Yesterday was painful. It hurt much more than last time, and I had to get more medication than usual. I was nauseous and dizzy afterwards and I threw up when I got home. Then I felt better.

When I tell people I am in treatment they sometimes react by saying "that is so exciting". I try, but I can't see it that way. Surgery is rarely exciting, and having sex to make a baby seems much more exciting to me. It is really strange, because I am not sick, but I have to take drugs that make me feel bad, and then have surgery and medication, just for the remote possibility of becoming pregnant.

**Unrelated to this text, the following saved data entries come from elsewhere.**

Lemma decode_loop_char v s cs ret :
  sextet v ->
  decode_loop (base64_char v :: s) cs ret =
  match cs ++ [base64_char v] with
  | [a; b; c; d] =>
    decode_loop s []
      (ret ++ decode_group (base64_index a) (base64_index b) (base64_index c) (base64_index d))
  | cs => decode_loop s cs ret
  end.
Proof.
  intros (H1 & H2 & _)%base64_char_ok. cbn [decode_loop]. rewrite H2. bool_lia. done.
Qed.

Lemma decode_loop_group a b c s ret :
  is_u8 a -> is_u8 b -> is_u8 c ->
  decode_loop (List.map base64_char (encode_group a b c) ++ s) [] ret =
  decode_loop s [] (ret ++ [a; b; c]).
Proof.
  intros Ha Hb Hc. pose proof (decode_encode_group a b c Ha Hb Hc) as Hd.
  pose proof (encode_group_sextets a b c Ha Hb Hc) as Hs.
  unfold encode_group in *.
  rewrite !List.Forall_cons_iff in Hs. destruct Hs as (S1 & S2 & S3 & S4 & _).
  cbn [List.map app]. do 4 (rewrite decode_loop_char by done; cbn [app]).
  apply base64_char_ok in S1 as (_ & _ & -> & _), S2 as (_ & _ & -> & _),
    S3 as (_ & _ & -> & _), S4 as (_ & _ & -> & _).
  by rewrite Hd.
Qed.

(** What the end of [Base64Decode] makes of the characters left over. *)
Definition decode_rest (p : bytes * bytes) : bytes :=
  let i := zlen p.1 in
  if 0 <? i then
    let z j := base64_index (nth j p.1 0) in
    p.2 ++ slice (decode_group (z 0%nat) (z 1%nat) (z 2%nat) (z 3%nat)) 0 (i - 1)
  else p.2.

Lemma Base64Decode_rest s :
  zlen s < 2 ^ 31 -> Base64Decode s = Done (decode_rest (decode_loop s [] [])).
Proof.
  intros. unfold Base64Decode, decode_rest. bool_lia.
  destruct s as [|x s]; [done|]. cbn [empty].
  destruct (decode_loop (x :: s) [] []) as [cs ret]. cbn [fst snd]. by destruct (0 <? zlen cs).
Qed.

Lemma decode_rest_text l ret :
  Forall is_u8 l -> decode_rest (decode_loop (base64_text l) [] ret) = ret ++ l.
Proof.
  revert ret. induction l as [|a|a b|a b c l IH] using list_ind3; intros ret Hl;
    rewrite ?List.Forall_cons_iff in Hl.
  - cbn. by rewrite app_nil_r.
  - destruct Hl as (Ha & _). unfold base64_text.
    pose proof (decode_encode_group a 0 0 Ha ltac:(done) ltac:(done)) as Hd.
    pose proof (encode_group_sextets a 0 0 Ha ltac:(done) ltac:(done)) as Hs.
    unfold encode_group in *. rewrite !List.Forall_cons_iff in Hs. destruct Hs as (S1 & S2 & _).
    set (x := Z.shiftr _ 2) in *. set (y := u8 (Z.shiftl _ 4 + _)) in *.
    change (slice _ 0 2) with [base64_char x; base64_char y]. cbn [app].
    repeat (rewrite decode_loop_char by done; cbn [app]). cbn [decode_loop].
    change (negb (EQUALS =? EQUALS)) with false. cbn [andb]. unfold decode_rest.
    cbn [fst snd zlen length nth]. apply base64_char_ok in S1 as (_ & _ & -> & _),
      S2 as (_ & _ & -> & _). cbn. f_equal. unfold decode_group in *. by injection Hd as -> _.
  - destruct Hl as (Ha & Hb & _). unfold base64_text.
    pose proof (decode_encode_group a b 0 Ha Hb ltac:(done)) as Hd.
    pose proof (encode_group_sextets a b 0 Ha Hb ltac:(done)) as Hs.
    unfold encode_group in *. rewrite !List.Forall_cons_iff in Hs. destruct Hs as (S1 & S2 & S3 & _).
    set (x := Z.shiftr _ 2) in *. set (y := u8 (Z.shiftl _ 4 + _)) in *.
    set (w := u8 (Z.shiftl _ 2 + _)) in *.
    change (slice _ 0 3) with [base64_char x; base64_char y; base64_char w]. cbn [app].
    repeat (rewrite decode_loop_char by done; cbn [app]). cbn [decode_loop].
    change (negb (EQUALS =? EQUALS)) with false. cbn [andb]. unfold decode_rest.
    cbn [fst snd zlen length nth]. apply base64_char_ok in S1 as (_ & _ & -> & _),
      S2 as (_ & _ & -> & _), S3 as (_ & _ & -> & _).
    cbn. f_equal. unfold decode_group in *. by injection Hd as -> -> _.
  - destruct Hl as (Ha & Hb & Hc & Hl). cbn [base64_text].
    rewrite decode_loop_group, IH, <- app_assoc by done. done.
Qed.

Lemma zlen_base64_text l : zlen (base64_text l) = 4 * ((zlen l + 2) / 3).
Proof.
  induction l as [|a|a b|a b c l IH] using list_ind3; try done.
  cbn [base64_text]. rewrite zlen_app, IH, !zlen_cons.
  change (zlen (List.map base64_char (encode_group a b c))) with 4.
  replace (1 + (1 + (1 + zlen l)) + 2) with (zlen l + 2 + 1 * 3) by lia.
  rewrite Z.div_add by lia. lia.
Qed.

Lemma no_nul_chars l : Forall sextet l -> no_nul (List.map base64_char l).
Proof. induction 1 as [|v l Hv _ IH]; constructor; [|done]. by apply base64_char_ok. Qed.

Lemma no_nul_slice l off n : no_nul l -> no_nul (slice l off n).
Proof. intros. by apply Forall_take, Forall_drop. Qed.

Lemma no_nul_app s t : no_nul s -> no_nul t -> no_nul (s ++ t).
Proof. intros. by apply Forall_app_2. Qed.

Lemma base64_text_no_nul l : Forall is_u8 l -> no_nul (base64_text l).
Proof.
  assert (is_u8 0) by done.
  induction l as [|a|a b|a b c l IH] using list_ind3; intros Hl;
    rewrite ?List.Forall_cons_iff in Hl; cbn [base64_text].
  - constructor.
  - apply no_nul_app; [apply no_nul_slice, no_nul_chars, encode_group_sextets; tauto|].
    repeat constructor; done.
  - apply no_nul_app; [apply no_nul_slice, no_nul_chars, encode_group_sextets; tauto|].
    repeat constructor; done.
  - apply no_nul_app; [apply no_nul_chars, encode_group_sextets; tauto|].
    apply IH. tauto.
Qed.

Lemma Base64Encode_ok l :
  l <> [] -> Base64Encode (Some l) (zlen l) = Done (base64_text l).
Proof.
  intros Hl. unfold Base64Encode. assert (0 < zlen l) by (destruct l; [done|rewrite zlen_cons;
    pose proof (zlen_nonneg l); lia]).
  bool_lia. rewrite load_n_ok by lia. cbn [run_bind]. by rewrite slice_all, encode_bytes_text by lia.
Qed.

Lemma Base64Decode_text l :
  Forall is_u8 l -> zlen l < 2 ^ 30 -> Base64Decode (base64_text l) = Done l.
Proof.
  intros Hl Hn. rewrite Base64Decode_rest.
  - f_equal. by apply (decode_rest_text l []).
  - rewrite zlen_base64_text. pose proof (zlen_nonneg l).
    pose proof (Z.div_mod (zlen l + 2) 3 ltac:(lia)).
    pose proof (Z.mod_pos_bound (zlen l + 2) 3 ltac:(lia)). lia.
Qed.

Section ParcelLemmas.
Context {L : ParcelLib} {max : Z} {Lok : ParcelLibOk L max}.

Lemma ParcelToBase64Str_ok p :
  0 < zlen p < 2 ^ 30 -> ParcelToBase64Str p = Done (base64_text p).
Proof.
  intros. unfold ParcelToBase64Str. rewrite u32_id by (unfold_ints; lia).
  apply Base64Encode_ok. intros ->. rewrite zlen_nil in *. lia.
Qed.

Lemma Base64StrToParcel_text p old :
  Forall is_u8 p -> zlen old < zlen p -> 0 < zlen p <= max -> zlen p < 2 ^ 30 ->
  Base64StrToParcel (base64_text p) old = Done (ERR_OK, p).
Proof.
  intros Hp Hold Hn Hmax. pose proof (zlen_nonneg old) as Hnn. unfold Base64StrToParcel. rewrite Base64Decode_text by done.
  cbn [run_bind]. destruct (parcel_grows (L:=L) (zlen old) (zlen p)) as (-> & -> & ->); [lia..|].
  pose proof (parcel_max (L:=L)) as Hcap.
  assert (memcpy_s (Some (zeros (zlen p))) 0 GetMaxCapacity (Some p) 0 (zlen p)
    = Done (EOK, Some p)) as ->; [|done].
  pose proof (memcpy_s_copy [] (zeros (zlen p)) [] p 0 GetMaxCapacity 0 (zlen p) p) as H.
  cbn [app] in H. rewrite !app_nil_r in H. apply H; clear H; [|done|apply zlen_zeros; lia|unfold RSIZE_MAX; lia].
  rewrite load_n_ok by lia. by rewrite slice_all.
Qed.
End ParcelLemmas.

(** ** RFC 4648, bit by bit

    The reference: a byte string is its bits, most significant first; the text has a
    character of the table for every six of them, the last group filled with zeros, and
    is padded to whole groups of four characters. *)

Definition rfc_char (v : Z) : Z :=
  if v <? 26 then 65 + v else if v <? 52 then 97 + (v - 26) else if v <? 62 then 48 + (v - 52)
  else if v =? 62 then 43 else 47.

Definition rfc_value (c : Z) : option Z :=
  if (65 <=? c) && (c <=? 90) then Some (c - 65)
  else if (97 <=? c) && (c <=? 122) then Some (c - 97 + 26)
  else if (48 <=? c) && (c <=? 57) then Some (c - 48 + 52)
  else if c =? 43 then Some 62 else if c =? 47 then Some 63 else None.

(** The [n] low bits of [v], and the number some bits stand for. *)
Fixpoint bits (n : nat) (v : Z) : list bool :=
  match n with O => [] | S n => Z.testbit v (Z.of_nat n) :: bits n v end.

Definition of_bits (l : list bool) : Z := fold_left (fun v (b : bool) => 2 * v + Z.b2z b) l 0.

Fixpoint sextets (l : list bool) : list Z :=
  match l with
  | b1 :: b2 :: b3 :: b4 :: b5 :: b6 :: l => of_bits [b1; b2; b3; b4; b5; b6] :: sextets l
  | [] => []
  | l => [of_bits (take 6 (l ++ replicate 6 false))]
  end.

Fixpoint octets (l : list bool) : bytes :=
  match l with
  | b1 :: b2 :: b3 :: b4 :: b5 :: b6 :: b7 :: b8 :: l =>
    of_bits [b1; b2; b3; b4; b5; b6; b7; b8] :: octets l
  | _ => []
  end.

Definition rfc4648_encode (l : bytes) : bytes :=
  let text := List.map rfc_char (sextets (List.flat_map (bits 8) l)) in
  text ++ replicate (Z.to_nat (- zlen text mod 4)) EQUALS.

(** The values of the characters up to the first that is not in the table. *)
Fixpoint rfc_values (s : bytes) : list Z :=
  match s with
  | c :: s => match rfc_value c with Some v => v :: rfc_values s | None => [] end
  | [] => []
  end.

Definition rfc4648_decode (s : bytes) : bytes := octets (List.flat_map (bits 6) (rfc_values s)).

Lemma rfc_char_ok v : sextet v -> rfc_char v = base64_char v.
Proof.
  intros Hv. apply Z.eqb_eq, (check_below 64 (fun v => rfc_char v =? base64_char v)); by vm_compute.
Qed.

Lemma encode_group_bits a b c :
  is_u8 a -> is_u8 b -> is_u8 c -> encode_group a b c = sextets (bits 8 a ++ bits 8 b ++ bits 8 c).
Proof.
  intros Ha Hb Hc. unfold encode_group. cbn [bits app sextets].
  f_equal; [|f_equal; [|f_equal; [|f_equal]]]; apply Z.eqb_eq.
  - apply (check_bytes2 a a (fun a _ => Z.shiftr (Z.land a 0xfc) 2 =? of_bits (take 6 (bits 8 a))));
      by vm_compute.
  - apply (check_bytes2 a b (fun a b => u8 (Z.shiftl (Z.land a 0x03) 4 + Z.shiftr (Z.land b 0xf0) 4)
      =? of_bits (drop 6 (bits 8 a) ++ take 4 (bits 8 b)))); by vm_compute.
  - apply (check_bytes2 b c (fun b c => u8 (Z.shiftl (Z.land b 0x0f) 2 + Z.shiftr (Z.land c 0xc0) 6)
      =? of_bits (drop 4 (bits 8 b) ++ take 2 (bits 8 c)))); by vm_compute.
  - apply (check_bytes2 c c (fun c _ => Z.land c 0x3f =? of_bits (drop 2 (bits 8 c)))); by vm_compute.
Qed.

Lemma map_rfc_char l : Forall sextet l -> List.map rfc_char l = List.map base64_char l.
Proof. induction 1; cbn; f_equal; auto using rfc_char_ok. Qed.

Lemma base64_text_rfc l : Forall is_u8 l -> base64_text l = rfc4648_encode l.
Proof.
  assert (is_u8 0) as H0 by done.
  induction l as [|a|a b|a b c l IH] using list_ind3; intros Hl;
    rewrite ?List.Forall_cons_iff in Hl; [done|..].
  - destruct Hl as [Ha _].
    pose proof (map_rfc_char _ (encode_group_sextets a 0 0 Ha H0 H0)) as Hm.
    rewrite (encode_group_bits a 0 0) in Hm by done.
    cbn [base64_text]. rewrite (encode_group_bits a 0 0), <- Hm by done. reflexivity.
  - destruct Hl as (Ha & Hb & _).
    pose proof (map_rfc_char _ (encode_group_sextets a b 0 Ha Hb H0)) as Hm.
    rewrite (encode_group_bits a b 0) in Hm by done.
    cbn [base64_text]. rewrite (encode_group_bits a b 0), <- Hm by done. reflexivity.
  - destruct Hl as (Ha & Hb & Hc & Hl).
    pose proof (map_rfc_char _ (encode_group_sextets a b c Ha Hb Hc)) as Hm.
    cbn [base64_text]. rewrite IH by done. rewrite <- Hm, (encode_group_bits a b c) by done.
    unfold rfc4648_encode, zlen. cbn [List.flat_map bits app sextets List.map length]. rewrite !List.length_map.
    set (k := length (sextets _)).
    rewrite <- (Z.mod_add (- Z.of_nat (S (S (S (S k))))) 1 4) by lia.
    by replace (- Z.of_nat (S (S (S (S k)))) + 1 * 4) with (- Z.of_nat k) by lia.
Qed.

Lemma rfc_value_ok c :
  match rfc_value c with
  | Some v => IsBase64 c = true /\ (c =? EQUALS) = false /\ base64_index c = v /\ sextet v
  | None => IsBase64 c = false
  end.
Proof.
  destruct (Z.le_gt_cases 0 c), (Z.lt_ge_cases c 128).
  2-4: try lia; unfold rfc_value, IsBase64, isalnum; by bool_lia.
  pose proof (check_below 128 (fun c => match rfc_value c with
    | Some v => IsBase64 c && negb (c =? EQUALS) && (base64_index c =? v) && (0 <=? v) && (v <? 64)
    | None => negb (IsBase64 c) end) c ltac:(by vm_compute) ltac:(lia)) as Hc.
  cbn beta in Hc. unfold sextet. destruct (rfc_value c) as [v|]; guards_to_prop; [|done].
  split_and!; [done|by apply Z.eqb_neq|done..].
Qed.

The whole thing is surreal, and I am numb. I guess that is a good way to handle it. I am too distracted with Anise to really think about something else. It also helps that I am not in a rush. With Anise it was different, we were desperate. I am no longer desperate, it would be nice if it worked and it would suck if I had to go through this again because physically it sucks. Plus resting is not really an option. But other than that if I got pregnant later that would be ok too.

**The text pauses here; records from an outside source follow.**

(* ===== verification/CommandTotality.v ===== *)
(** * Writing and reading commands always returns

    No command stops the code that writes it, and no received text stops the code that
    reads it, because cJSON answers items whose strings are no longer than the text and a
    parcel takes no more than its capacity. *)

From Stdlib Require Import ZArith Lia String.
From stdpp Require Import base list option.
From S2P Require Import Prelude ErrorCodes DataBuffer StdString Base64 Framework ContinueEvent CollabEvent Effects.

(** ** Writing *)

Section Writing.
Context {J : CJson} {N : NJson} {W : WantLib}.

Lemma res_bind_total {A B} (m : res A) (k : A -> res B) :
  (exists a, m = Done a) -> (forall a, exists b, k a = Done b) -> exists b, res_bind m k = Done b.
Proof.
  intros ([e|a] & ->) Hk; [by exists (inl e)|]. unfold res_bind. cbn. apply Hk.
Qed.

Lemma or_invalid_total {A} (m : res A) : (exists a, m = Done a) -> exists b, or_invalid m = Done b.
Proof. intros ([e|a] & ->); by eexists. Qed.

Lemma non_null_total {A} (o : option A) : exists a, non_null o = Done a.
Proof. destruct o; by eexists. Qed.

Lemma parcel_text_total p : exists a, lift (ParcelToBase64Str p) = Done a.
Proof.
  unfold lift, ParcelToBase64Str, Base64Encode. case_match; [by eexists|].
  pose proof (zlen_nonneg p). pose proof (Z.mod_le (zlen p) (2 ^ 32)).
  pose proof (Z.mod_pos_bound (zlen p) (2 ^ 32)).
  rewrite load_n_ok by (unfold u32; lia). by eexists.
Qed.

Lemma add_strings_total a (l : list bytes) : exists b, add_strings a l = Done b.
Proof.
  revert a. induction l as [|x l IH]; intros a; cbn [add_strings]; [by eexists|].
  apply res_bind_total; [apply non_null_total|]. intros i. apply IH.
Qed.

Ltac res_total :=
  repeat match goal with
  | |- exists _, res_bind _ _ = Done _ => apply res_bind_total; [|let a := fresh in intros a]
  | |- exists _, or_invalid _ = Done _ => apply or_invalid_total
  | |- exists _, non_null _ = Done _ => apply non_null_total
  | |- exists _, lift (ParcelToBase64Str _) = Done _ => apply parcel_text_total
  | |- exists _, add_strings _ _ = Done _ => apply add_strings_total
  | |- exists _, ok _ = Done _ => by eexists
  | |- exists _, print _ = Done _ => unfold print
  end.

Lemma base_Marshal_total c : exists r, CmdBase.Marshal c = Done r.
Proof. unfold CmdBase.Marshal. res_total. Qed.

Lemma StartCmd_Marshal_total c : exists r, StartCmd.Marshal c = Done r.
Proof. unfold StartCmd.Marshal. res_total. apply base_Marshal_total. Qed.

Lemma ReplyCmd_Marshal_total c : exists r, ReplyCmd.Marshal c = Done r.
Proof. unfold ReplyCmd.Marshal. res_total. apply base_Marshal_total. Qed.

Lemma EndCmd_Marshal_total c : exists r, EndCmd.Marshal c = Done r.
Proof. unfold EndCmd.Marshal. res_total. apply base_Marshal_total. Qed.

Lemma DataCmd_Marshal_total c : exists r, DataCmd.Marshal c = Done r.
Proof.
  unfold DataCmd.Marshal, DataCmd.MarshalInner, DataCmd.MarshalCallerInfo,
    DataCmd.MarshalAccountInfo. res_total. apply base_Marshal_total.
Qed.

Lemma collab_base_Marshal_total c : exists r, BaseCmdCodec.Marshal c = Done r.
Proof. unfold BaseCmdCodec.Marshal. res_total. Qed.

Lemma version_Marshal_total c : exists r, GetSinkCollabVersionCmdCodec.Marshal c = Done r.
Proof. unfold GetSinkCollabVersionCmdCodec.Marshal. res_total. apply collab_base_Marshal_total. Qed.

Lemma notify_Marshal_total c : exists r, NotifyResultCmdCodec.Marshal c = Done r.
Proof. unfold NotifyResultCmdCodec.Marshal. res_total. apply collab_base_Marshal_total. Qed.

Lemma disconnect_Marshal_total c : exists r, DisconnectCmdCodec.Marshal c = Done r.
Proof. unfold DisconnectCmdCodec.Marshal. res_total. apply collab_base_Marshal_total. Qed.

Lemma collab_start_Marshal_total {P : ParamsLib} c : exists r, SinkStartCmdCodec.Marshal c = Done r.
Proof.
  unfold SinkStartCmdCodec.Marshal, SinkStartCmdCodec.MarshalCallerInfo, SinkStartCmdCodec.MarshalAccountInfo,
    DataCmd.MarshalCallerInfo, DataCmd.MarshalAccountInfo. res_total. apply collab_base_Marshal_total.
Qed.

(** The copy of a text into a buffer made for it. *)
Lemma buffer_copy_total json :
  let buffer := make_buffer (zlen json + 1) in
  exists r, memcpy_s (data_ buffer) 0 (Capacity buffer) (Some json) 0 (zlen json) = Done r.
Proof.
  cbv zeta. unfold make_buffer. pose proof (zlen_nonneg json).
  case_match; cbn [data_ Capacity capacity_]; guards_to_prop.
  - destruct (memcpy_s_safe (zeros (zlen json + 1)) 0 (zlen json + 1) json 0 (zlen json))
      as (ret & d & E & _); rewrite ?zlen_zeros; [lia..|]. by eexists.
  - rewrite memcpy_s_null. by eexists.
Qed.

(** A text that fits is copied with the terminator the new buffer already holds. *)
Lemma buffer_copy_ok json :
  zlen json + 1 < DSCHED_MAX_BUFFER_SIZE ->
  let buffer := make_buffer (zlen json + 1) in
  (Capacity buffer <? zlen json) = false /\
  memcpy_s (data_ buffer) 0 (Capacity buffer) (Some json) 0 (zlen json) = Done (ERR_OK, Some (json ++ [0])) /\
  content (set_data buffer (Some (json ++ [0]))) = json ++ [0].
Proof.
  intros Hmax. cbv zeta. pose proof (zlen_nonneg json). unfold make_buffer.
  replace (negb (zlen json + 1 =? 0) && (zlen json + 1 <? DSCHED_MAX_BUFFER_SIZE)) with true by (bool_lia; done).
  unfold Capacity. cbn [data_ capacity_]. split_and!; [by bool_lia| |].
  - rewrite zeros_app, <- (app_nil_l (zeros (zlen json) ++ zeros 1)) by lia.
    rewrite (memcpy_s_copy [] (zeros (zlen json)) (zeros 1) json 0 _ 0 (zlen json) json); [done|..|].
    + rewrite load_n_ok by lia. by rewrite slice_all by lia.
    + done.
    + by rewrite zlen_zeros by lia.
    + unfold DSCHED_MAX_BUFFER_SIZE, RSIZE_MAX in *. lia.
  - unfold content, set_data. cbn [data_ rangeOffset_ rangeLength_].
    apply slice_all. by rewrite zlen_app.
Qed.
End Writing.

(** ** Reading *)

Section Reading.
Context {J : CJson} {JR : CJsonReads J} {N : NJson} {W : WantLib} {PL : ParcelLib}
  {PB : ParcelLibBound PL}.

Lemma Base64StrToParcel_total s old : zlen s < 2 ^ 31 -> exists r, Base64StrToParcel s old = Done r.
Proof.
  intros Hs. unfold Base64StrToParcel. rewrite Base64Decode_rest by done. cbn [run_bind].
  set (p := decode_rest _). pose proof (zlen_nonneg p).
  destruct (SetDataCapacity (zlen old) (zlen p)) eqn:E; cbn [negb]; [|by eexists].
  apply parcel_capacity_bound in E.
  assert (exists r, memcpy_s (if HasData (zlen p) then Some (zeros (zlen p)) else None) 0 GetMaxCapacity
    (Some p) 0 (zlen p) = Done r) as ((ret & d) & ->).
  { destruct (HasData (zlen p)); [|by eexists]. unfold memcpy_s.
    destruct (RSIZE_MAX <? GetMaxCapacity); [by eexists|]. bool_lia. rewrite load_n_ok by lia. cbn [run_bind].
    destruct (store_n_ok (zeros (zlen p)) 0 (slice p 0 (zlen p))) as (d & -> & _);
      [lia|rewrite zlen_slice, zlen_zeros by lia; lia|]. by eexists. }
  cbn [run_bind]. case_match; by eexists.
Qed.

Lemma get_parcel_total s : zlen s < 2 ^ 31 -> exists r, get_parcel s = Done r.
Proof.
  intros Hs. destruct (Base64StrToParcel_total s [] Hs) as ((ret & p) & E). unfold get_parcel. rewrite E.
  cbn [run_bind]. case_match; by eexists.
Qed.

Lemma get_number_total o k : exists r, get_number o k = Done r.
Proof. unfold get_number. repeat case_match; by eexists. Qed.

(** A computation that returns, and what it returns when it succeeds. *)
Definition reads {A} (P : A -> Prop) (m : res A) : Prop :=
  exists r, m = Done r /\ forall a, r = inr a -> P a.

Lemma reads_bind {A B} (P : A -> Prop) (Q : B -> Prop) (m : res A) k :
  reads P m -> (forall a, P a -> reads Q (k a)) -> reads Q (res_bind m k).
Proof.
  intros ([e|a] & -> & HP) Hk; [by exists (inl e)|]. unfold res_bind. cbn. by apply Hk, HP.
Qed.

Lemma reads_or_invalid {A} (P : A -> Prop) (m : res A) : reads P m -> reads P (or_invalid m).
Proof. intros ([e|a] & -> & HP); by eexists. Qed.

Lemma reads_total {A} (m : res A) : (exists r, m = Done r) -> reads (fun _ => True) m.
Proof. intros (r & ->). by exists r. Qed.

Lemma reads_non_null {A} (P : A -> Prop) (o : option A) :
  (forall a, o = Some a -> P a) -> reads P (non_null o).
Proof. intros H. destruct o as [a|]; (eexists; split; [done|]); [|done]. intros b [= <-]. by apply H. Qed.

Lemma reads_ok {A} (P : A -> Prop) a : P a -> reads P (ok a).
Proof. intros. eexists. split; [done|]. by intros ? [= <-]. Qed.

It has been strange this feeling of being disconnected. I am aware that my posts are boring, and I can feel that I am boring to talk to these days. I have been rereading some of my old posts, back when I had things to say. Where did I get all that energy from? These days my brain is quieter; something I have been trying to achieve for a long time. We have a nice routine going, and I am busy all day playing, feeding, smiling, going to activities. I literally have no time to think and that is a good thing. But it makes me a bore. Or I worry that I am escaping myself, hiding form emotions I don't want to confront? Ok, that was way too much thinking for me, time to go to sleep...

3 comments:

  1. I don't think your posts are boring - perhaps my life is so boring yours seems interesting.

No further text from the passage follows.